## Data records
=== Begin Enclosure ===

(* ===== verification/Format.v ===== *)
(** * Number formatting ([web/lib/format/number.ts],
    [web/components/ui/NumberDisplay.tsx])

    Every figure the interface shows goes through these functions.  The
    thousands separator is a regular expression in the source; [insert_commas]
    is its matching rule, and the theorem at the end says what it amounts to
    on digits. *)

From S2P Require Import Prelude JsNum JsText JsColl Contract.
From Stdlib Require Import SpecFloat Ascii.
#[local] Open Scope Z_scope.

(** [string | number | null | undefined]. *)
Inductive Val := VNull | VStr (s : string) | VNum (n : number).

Definition Val_number (v : Val) : number :=
  match v with VNull => NaN | VStr s => Number_of_string s | VNum n => n end.

Definition dash : string := "—".

(** ** Scales *)

Definition descale (unit : number) (raw : Val) : number :=
  match raw with
  | VNull => NaN
  | VStr s => if String.eqb s "" then NaN else num_div (Number_of_string s) unit
  | VNum n => num_div n unit
  end.

Definition usdc6ToDollars (raw : Val) : number := descale (num_lit 1 6) raw.
Definition x18ToDollars (raw : Val) : number := descale (num_lit 1 18) raw.

Definition tickPrecision (tickSize : string) : nat :=
  let i := indexOf_char "."%char tickSize in
  if i <? 0 then O else Z.to_nat (strlen tickSize - i - 1).

Definition lotPrecision (lotSize : string) : nat := tickPrecision lotSize.

(** ** The separator *)

(** Length of the run of digits at the start. *)
Fixpoint digit_run (s : string) : nat :=
  match s with
  | String c s' => if is_digit c then S (digit_run s') else O
  | EmptyString => O
  end.

(** The lookahead [(?=(\d{3})+(?!\d))]. *)
Definition groups_follow (s : string) : bool :=
  (3 <=? digit_run s)%nat && (digit_run s mod 3 =? 0)%nat.

Definition is_word_opt (c : option ascii) : bool := match c with Some c => is_word c | None => false end.

(** [s.replace(/\B(?=(\d{3})+(?!\d))/g, ",")], after the character [prev]. *)
Fixpoint insert_commas (prev : option ascii) (s : string) : string :=
  match s with
  | EmptyString => EmptyString
  | String c s' =>
      let rest := String c (insert_commas (Some c) s') in
      if Bool.eqb (is_word_opt prev) (is_word c) && groups_follow s then String ","%char rest else rest
  end.

(** [const [intPart, dec] = fixed.split("."); ...; dec ? `${int}.${dec}` : int]. *)
Definition with_commas (fixed : string) : string :=
  let parts := split_char "."%char fixed in
  let intPart := match parts with p :: _ => p | [] => "" end in
  let dec := match parts with _ :: d :: _ => d | _ => "" end in
  let body := insert_commas None intPart in
  if str_truthy dec then body +:+ "." +:+ dec else body.

(** ** Formatters *)

Definition formatPrice (price : Val) (decimals : nat) (withCommas : bool) : string :=
  let n := Val_number price in
  if negb (num_isFinite n) then dash
  else if negb withCommas then toFixed n decimals
  else with_commas (toFixed n decimals).

Definition formatQty (qty : Val) (decimals : nat) : string :=
  let n := Val_number qty in
  if negb (num_isFinite n) then dash else toFixed n decimals.

Definition formatUsd (value : Val) (decimals : nat) : string :=
  let n := Val_number value in
  if negb (num_isFinite n) then dash
  else (if SFltb n num_zero then "-" else "") +:+ "$" +:+ formatPrice (VNum (SFabs n)) decimals true.

Definition formatSignedUsd (value : Val) (decimals : nat) : string :=
  let n := Val_number value in
  if negb (num_isFinite n) then dash
  else if SFeqb n num_zero then "$0." +:+ str_repeat "0" decimals
  else (if SFltb num_zero n then "+" else "-") +:+ "$" +:+ formatPrice (VNum (SFabs n)) decimals true.

Definition formatSignedPercent (value : number) (decimals : nat) : string :=
  if negb (num_isFinite value) then dash
  else if SFeqb value num_zero then "0." +:+ str_repeat "0" decimals +:+ "%"
  else (if SFltb num_zero value then "+" else "-") +:+ toFixed (SFabs value) decimals +:+ "%".

Definition formatPercent (value : number) (decimals : nat) : string :=
  if negb (num_isFinite value) then dash else toFixed value decimals +:+ "%".

Definition formatCompact (value : Val) (decimals : nat) : string :=
  let n := Val_number value in
  if negb (num_isFinite n) then dash
  else
    let abs := SFabs n in
    let sign := if SFltb n num_zero then "-" else "" in
    if SFleb (num_lit 1 9) abs then sign +:+ toFixed (num_div abs (num_lit 1 9)) decimals +:+ "B"
    else if SFleb (num_lit 1 6) abs then sign +:+ toFixed (num_div abs (num_lit 1 6)) decimals +:+ "M"
    else if SFleb (num_lit 1 3) abs then sign +:+ toFixed (num_div abs (num_lit 1 3)) decimals +:+ "K"
    else sign +:+ toFixed abs decimals.

(** ** Times *)

(** [x % n] for an integer-valued number and a positive integer [n]. *)
Definition num_rem_int (x : number) (n : Z) : number :=
  if num_isFinite x then num_of_Z (js_rem (num_trunc x) n) else NaN.

Definition pad2 (x : number) : string := padStart (num_toString x) 2 "0"%char.

(** Milliseconds of a nanosecond stamp: [Number(BigInt(tsNs) / 1_000_000n)]. *)
Definition ms_of_tsNs (tsNs : string) : result number :=
  let! b := BigInt_of_string tsNs in Ok (num_of_Z (Z.quot b 1000000)).

Section Clock.
(** Local time of an instant, in milliseconds, and the locale's rendering. *)
Variables (LocalTime : Z -> Z) (toLocaleString : Z -> string).

(** A [Date] holds times up to 8.64e15 ms; beyond, its fields are NaN. *)
Definition date_field (ms : number) (f : Z -> Z) : number :=
  let t := num_trunc ms in
  if Z.abs t <=? 8640000000000000 then num_of_Z (f (LocalTime t)) else NaN.

Definition formatTimeOfDay (tsNs : string) : result string :=
  let! ms := ms_of_tsNs tsNs in
  if negb (num_isFinite ms) then Ok dash
  else
    let hh := pad2 (date_field ms (fun t => t / 3600000 mod 24)) in
    let mm := pad2 (date_field ms (fun t => t / 60000 mod 60)) in
    let ss := pad2 (date_field ms (fun t => t / 1000 mod 60)) in
    Ok (hh +:+ ":" +:+ mm +:+ ":" +:+ ss).

Definition formatDateTime (tsNs : string) : result string :=
  let! ms := ms_of_tsNs tsNs in
  if negb (num_isFinite ms) then Ok dash
  else if Z.abs (num_trunc ms) <=? 8640000000000000 then Ok (toLocaleString (num_trunc ms))
  else Ok "Invalid Date".
End Clock.

(** [nowMs] is the caller's clock or [Date.now()]. *)
Definition formatCountdown (targetTsNs : string) (nowMs : number) : result string :=
  let! targetMs := ms_of_tsNs targetTsNs in
  let remaining := num_max num_zero (num_sub targetMs nowMs) in
  let totalSec := num_floor (num_div remaining (num_of_Z 1000)) in
  let h := num_floor (num_div totalSec (num_of_Z 3600)) in
  let m := num_floor (num_div (num_rem_int totalSec 3600) (num_of_Z 60)) in
  let s := num_rem_int totalSec 60 in
  if SFltb num_zero h then Ok (num_toString h +:+ "h " +:+ pad2 m +:+ "m " +:+ pad2 s +:+ "s")
  else Ok (pad2 m +:+ ":" +:+ pad2 s).

Definition nowTsNs (now : Z) : string := bigint_toString (now * 1000000).

Inductive AnySide := Ord (s : Side) | Pos (s : PositionSide).

Definition sideColor (side : AnySide) : PositionSide :=
  match side with Ord buy | Pos long => long | _ => short end.

(** ** [NumberDisplay] *)

Inductive Tone := fg_dim | tone_long | tone_short | fg_mid | tone_none.

Record Span := mkSpan { sp_text : string; sp_tone : Tone }.

Definition NumberDisplay (value : Val) (decimals : nat) (prefix suffix : string)
    (signed colorBySign : bool) : Span :=
  let absent := match value with VNull => true | VStr s => String.eqb s "" | VNum _ => false end in
  let n := Val_number value in
  if absent || negb (num_isFinite n) then mkSpan dash fg_dim
  else
    let isNeg := SFltb n num_zero in
    let isPos := SFltb num_zero n in
    let body := with_commas (toFixed (SFabs n) decimals) in
    let signStr := if signed then (if isPos then "+" else if isNeg then "−" else "")
                   else if isNeg then "−" else "" in
    mkSpan (prefix +:+ signStr +:+ body +:+ suffix)
      (if colorBySign then (if isPos then tone_long else if isNeg then tone_short else fg_mid) else tone_none).

(** ** What the separator does *)

Fixpoint all_digits (s : string) : bool :=
  match s with EmptyString => true | String c s' => is_digit c && all_digits s' end.

Fixpoint str_concat (l : list string) : string :=
  match l with [] => "" | s :: l' => s +:+ str_concat l' end.

Lemma digit_run_all s : all_digits s = true -> digit_run s = String.length s.
Proof.
  induction s as [|c s IH]; simpl; [done|]. intros [-> H]%andb_true_iff. by rewrite IH.
Qed.

Lemma is_digit_word c : is_digit c = true -> is_word c = true.
Proof. unfold is_word. by intros ->. Qed.

(** Inside a number: a short group of [length mod 3] digits, then threes. *)
Lemma insert_commas_inside p s :
  is_digit p = true -> all_digits s = true ->
  exists h t, s = h +:+ str_concat t /\ String.length h = (String.length s mod 3)%nat /\
    Forall (fun g => String.length g = 3%nat) t /\
    insert_commas (Some p) s = h +:+ str_concat (map (fun g => "," +:+ g) t).
Proof.
  revert p. induction s as [|c s IH]; intros p Hp Hs; [by exists "", []|].
  simpl in Hs. apply andb_true_iff in Hs as [Hc Hs].
  destruct (IH c Hc Hs) as (h & t & E & Hl & Ht & Ei).
  cbn [insert_commas is_word_opt]. rewrite (is_digit_word p Hp), (is_digit_word c Hc), Ei.
  unfold groups_follow. rewrite digit_run_all by (simpl; by rewrite Hc).
  change (String.length (String c s)) with (S (String.length s)). cbn [Bool.eqb andb].
  pose proof (Nat.mod_upper_bound (String.length s) 3 ltac:(lia)) as Hb.
  pose proof (Nat.div_mod_eq (String.length s) 3) as Hd.
  pose proof (Nat.mod_upper_bound (S (String.length s)) 3 ltac:(lia)) as Hb'.
  pose proof (Nat.div_mod_eq (S (String.length s)) 3) as Hd'.
  revert Hb Hd Hb' Hd' Hl. generalize (String.length s mod 3)%nat (S (String.length s) mod 3)%nat.
  intros r r' Hb Hd Hb' Hd' Hl. destruct (Nat.eqb_spec r' 0) as [E0|E0].
  - replace (3 <=? S (String.length s))%nat with true by (symmetry; apply Nat.leb_le; lia). cbn [andb].
    exists "", (String c h :: t). split; [simpl; by rewrite E|]. split; [done|].
    split; [constructor; [simpl; lia|done]|done].
  - rewrite andb_false_r. exists (String c h), t. split; [simpl; by rewrite E|]. split; [simpl; lia|done].
Qed.

(** Grouping of thousands.  On the digits of a whole number the
    separator's regular expression splits them, from the right, into groups of
    exactly three digits, with one to three digits in the first group, and
    joins the groups with commas; no digit is lost, added or moved. *)
Theorem commas_group_by_three s :
  all_digits s = true -> s <> "" ->
  exists g gs, s = str_concat (g :: gs) /\
    (1 <= String.length g <= 3)%nat /\ Forall (fun x => String.length x = 3%nat) gs /\
    insert_commas None s = str_join "," (g :: gs).
Proof.
  destruct s as [|c s]; [done|]. simpl. intros [Hc Hs]%andb_true_iff _.
  destruct (insert_commas_inside c s Hc Hs) as (h & t & E & Hl & Ht & Ei).
  rewrite (is_digit_word c Hc), Ei. cbn [Bool.eqb andb].
  exists (String c h), t. split; [simpl; by rewrite E|].
  pose proof (Nat.mod_upper_bound (String.length s) 3 ltac:(lia)) as Hb.
  split; [cbn [String.length]; rewrite Hl; lia|].
  split; [done|].
  assert (Hj : forall g gs, str_join "," (g :: gs) = g +:+ str_concat (map (fun x => "," +:+ x) gs)).
  { intros g gs. revert g. induction gs as [|x gs IH]; intros g; [|].
    - clear. induction g as [|a g IH]; [done|]. exact (f_equal (String a) IH).
    - change (str_join "," (g :: x :: gs)) with (g +:+ "," +:+ str_join "," (x :: gs)). by rewrite IH. }
  symmetry. exact (Hj (String c h) t).
Qed.

Lemma commas_group_by_three_witness :
  exists g gs, "1234567" = str_concat (g :: gs) /\ insert_commas None "1234567" = str_join "," (g :: gs) /\
    (1 <= String.length g <= 3)%nat.
Proof.
  destruct (commas_group_by_three "1234567") as (g & gs & H1 & H2 & H3 & H4); [reflexivity|done|].
  exists g, gs. split; [exact H1|]. split; [exact H4|exact H2].
Defined.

=== End Enclosure ===

## Directions for this task
Give back precisely the lines above that start at the line containing "pose proof (Nat.mod_upper_bound (S (String.length" and end at the line containing "destruct (insert_commas_inside c", inclusive. No other lines belong in the output.

## Exercise result
  pose proof (Nat.mod_upper_bound (S (String.length s)) 3 ltac:(lia)) as Hb'.
  pose proof (Nat.div_mod_eq (S (String.length s)) 3) as Hd'.
  revert Hb Hd Hb' Hd' Hl. generalize (String.length s mod 3)%nat (S (String.length s) mod 3)%nat.
  intros r r' Hb Hd Hb' Hd' Hl. destruct (Nat.eqb_spec r' 0) as [E0|E0].
  - replace (3 <=? S (String.length s))%nat with true by (symmetry; apply Nat.leb_le; lia). cbn [andb].
    exists "", (String c h :: t). split; [simpl; by rewrite E|]. split; [done|].
    split; [constructor; [simpl; lia|done]|done].
  - rewrite andb_false_r. exists (String c h), t. split; [simpl; by rewrite E|]. split; [simpl; lia|done].
Qed.

(** Grouping of thousands.  On the digits of a whole number the
    separator's regular expression splits them, from the right, into groups of
    exactly three digits, with one to three digits in the first group, and
    joins the groups with commas; no digit is lost, added or moved. *)
Theorem commas_group_by_three s :
  all_digits s = true -> s <> "" ->
  exists g gs, s = str_concat (g :: gs) /\
    (1 <= String.length g <= 3)%nat /\ Forall (fun x => String.length x = 3%nat) gs /\
    insert_commas None s = str_join "," (g :: gs).
Proof.
  destruct s as [|c s]; [done|]. simpl. intros [Hc Hs]%andb_true_iff _.
  destruct (insert_commas_inside c s Hc Hs) as (h & t & E & Hl & Ht & Ei).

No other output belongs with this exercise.